You've reminded me, Curly, of something I read about Princess Margaret being roundly criticised for taking up all sixteen seats in the first class section of a commercial plane for herself, a maid, a secretary and a detective. This selfish action was deplored as it deprived twelve other passengers of the opportunity to fly first class. Different times...

TottieandMarchpane · 05/10/2019 08:46

Well, yes he should. But it seems bizarre that so much is being made of this brief exchange. And your link to that interview with William is odd- why is it relevant?

It’s obviously considered representative of something.

I just randomly picked one of her sit down royal interviews in rebuttal of a PP’s notion that she was a passing paparazzo.

TottieandMarchpane · 05/10/2019 08:52

X post with the FT article. There you go then.

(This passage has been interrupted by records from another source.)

(** [allocateSpecific] fails exactly when no range holds the whole interval. *)
Lemma specific_None l addr n :
  Forall range_ok l -> 0 <= addr -> 0 < n -> addr + n < 2 ^ w ->
  specific w l addr n = None <->
  Forall (fun r => ~ (address r <= addr /\ addr + n <= address r + length_ r)) l.
Proof.
  intros Hok Ha Hn He. induction Hok as [|cur l (?&?&?) Hok IH]; simpl; [split; constructor|].
  rewrite (wrap_small w (address cur + length_ cur)) by (unfold in_word; lia).
  rewrite (wrap_small w (addr + n)) by (unfold in_word; lia).
  rewrite Forall_cons_iff, <- IH. clear IH.
  zcmp; simpl; try (split; [discriminate|intros [? _]; exfalso; lia]);
    (destruct (specific w l addr n) as [[]|];
     split; [discriminate|intros [_ ?]; discriminate|intros _; split; [lia|easy]|easy]).
Qed.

BertrandRussell · 05/10/2019 09:13

“I just randomly picked one of her sit down royal interviews in rebuttal of a PP’s notion that she was a passing paparazzo”
But you could just as easily picked one of her friendly and polite interviews with Harry.....

TottieandMarchpane · 05/10/2019 09:39

Yes, that would have been even better. The point being that he knows her.

BertrandRussell · 05/10/2019 09:42

But it wouldn’t have fuelled the good prince/bad prince narrative, would it?

TottieandMarchpane · 05/10/2019 09:46

Oh FGS Bert. I just searched “Rhiannon Sky Royal interview” and picked the first result.

People can search things themselves you know.

Puzzledandpissedoff · 05/10/2019 09:46

Celebrities don’t always feel in the mood to talk to paparazzi ... I’m not sure why it’s a issue that Harry doesn’t want to either

Maybe it's worth remembering that Harry isn't exactly slaving away from 9 to 5 every day, and that the proportion of his time spent among the general public is actually pretty small overall. I see little point in his role anyway, but if he can't even manage that without snapping there seems no point at all

And yes, the idea that this latest "I'm gonna sue" might be to pre-empt something else crawling into view had occurred to me too

BertrandRussell · 05/10/2019 09:51

He was a bit short with her- but she had just questioned his raison d’etre just as he was about to zoom off somewhere!

BertrandRussell · 05/10/2019 09:52

And I agree that his raison d’etre should be questioned. Just not then and there.

Pitterpatterpettysteps · 05/10/2019 09:53

But it wouldn’t have fuelled the good prince/bad prince narrative, would it?

I think Harry is doing a pretty good job of fuelling that narrative himself...

BertrandRussell · 05/10/2019 09:55

If William is “good Prince” then the bar is pretty low!

Pitterpatterpettysteps · 05/10/2019 10:01

If William is “good Prince” then the bar is pretty low!

Interesting. Please elaborate on what you mean by this?